Collection entries
____
(** [VectorStore(dimension)] *)
Definition init (dimension : Z) : t :=
  {| dimension := dimension;
     index := {| Faiss.d := dimension; Faiss.xb := [] |};
     chunk_metadata := [] |}.

(** [add_chunks]: the two [assert]s on the shape of the array, then both
    collections grow. *)
Definition add_chunks (self : t) (chunks : list chunk)
           (embeddings : Np.ndarray) : Py.res Py.exn t :=
  if negb (Np.shape0 embeddings =? length chunks)%nat
  then Py.Raise Py.AssertionError
  else if negb (Np.shape1 embeddings =? dimension self)
  then Py.Raise Py.AssertionError
  else
    let* index' := Faiss.add (index self) embeddings in
    Py.Ret {| dimension := dimension self;
              index := index';
              chunk_metadata := chunk_metadata self ++ chunks |}.

(** The body of [for i, idx in enumerate(indices[0])]: copy the
    metadata entry at [idx] and attach the score at position [i]. *)
Fixpoint annotate (metadata : list chunk) (entries : list (Q * Z))
         (results : list chunk) : Py.res Py.exn (list chunk) :=
  match entries with
  | [] => Py.Ret results
  | (score, idx) :: rest =>
      let* c := Py.index metadata idx in
      annotate metadata rest
        (results ++
         [ {| chunk_id := chunk_id c; source_id := source_id c;
              text := text c; token_count := token_count c;
              start_char := start_char c; end_char := end_char c;
              similarity_score := Some score |} ])
  end.

(** [search]; the query is a single embedding (a one-dimensional array
    is reshaped to one row, and only row 0 of the answer is read). *)
Definition search (self : t) (query_embedding : list Q) (k : nat)
  : Py.res Py.exn (list chunk) :=
  let* si := Faiss.search (index self) query_embedding k in
  annotate (chunk_metadata self) (combine (fst si) (snd si)) [].

(** The two artifacts under [path]; [None] is a missing file. *)
Record disk : Type := {
  faiss_index : option Faiss.IndexFlatIP;
  metadata_json : option (list chunk)
}.

(** [save] *)
Definition save (self : t) : disk :=
  {| faiss_index := Some (index self);
     metadata_json := Some (chunk_metadata self) |}.

(** [load] *)
Definition load (self : t) (path : disk) : Py.res Py.exn t :=
  match faiss_index path with
  | None => Py.Raise Py.RuntimeError
  | Some idx =>
      match metadata_json path with
      | None => Py.Raise Py.FileNotFoundError
      | Some metadata =>
          Py.Ret {| dimension := Faiss.d idx;
                    index := idx;
                    chunk_metadata := metadata |}
      end
  end.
____
> Problem requirements
All the lines above must appear again in the answer, word for word.

> Answer below
(** [VectorStore(dimension)] *)
Definition init (dimension : Z) : t :=
  {| dimension := dimension;
     index := {| Faiss.d := dimension; Faiss.xb := [] |};
     chunk_metadata := [] |}.

(** [add_chunks]: the two [assert]s on the shape of the array, then both
    collections grow. *)
Definition add_chunks (self : t) (chunks : list chunk)
           (embeddings : Np.ndarray) : Py.res Py.exn t :=
  if negb (Np.shape0 embeddings =? length chunks)%nat
  then Py.Raise Py.AssertionError
  else if negb (Np.shape1 embeddings =? dimension self)
  then Py.Raise Py.AssertionError
  else
    let* index' := Faiss.add (index self) embeddings in
    Py.Ret {| dimension := dimension self;
              index := index';
              chunk_metadata := chunk_metadata self ++ chunks |}.

(** The body of [for i, idx in enumerate(indices[0])]: copy the
    metadata entry at [idx] and attach the score at position [i]. *)
Fixpoint annotate (metadata : list chunk) (entries : list (Q * Z))
         (results : list chunk) : Py.res Py.exn (list chunk) :=
  match entries with
  | [] => Py.Ret results
  | (score, idx) :: rest =>
      let* c := Py.index metadata idx in
      annotate metadata rest
        (results ++
         [ {| chunk_id := chunk_id c; source_id := source_id c;
              text := text c; token_count := token_count c;
              start_char := start_char c; end_char := end_char c;
              similarity_score := Some score |} ])
  end.

(** [search]; the query is a single embedding (a one-dimensional array
    is reshaped to one row, and only row 0 of the answer is read). *)
Definition search (self : t) (query_embedding : list Q) (k : nat)
  : Py.res Py.exn (list chunk) :=
  let* si := Faiss.search (index self) query_embedding k in
  annotate (chunk_metadata self) (combine (fst si) (snd si)) [].

(** The two artifacts under [path]; [None] is a missing file. *)
Record disk : Type := {
  faiss_index : option Faiss.IndexFlatIP;
  metadata_json : option (list chunk)
}.

(** [save] *)
Definition save (self : t) : disk :=
  {| faiss_index := Some (index self);
     metadata_json := Some (chunk_metadata self) |}.

(** [load] *)
Definition load (self : t) (path : disk) : Py.res Py.exn t :=
  match faiss_index path with
  | None => Py.Raise Py.RuntimeError
  | Some idx =>
      match metadata_json path with
      | None => Py.Raise Py.FileNotFoundError
      | Some metadata =>
          Py.Ret {| dimension := Faiss.d idx;
                    index := idx;
                    chunk_metadata := metadata |}
      end
  end.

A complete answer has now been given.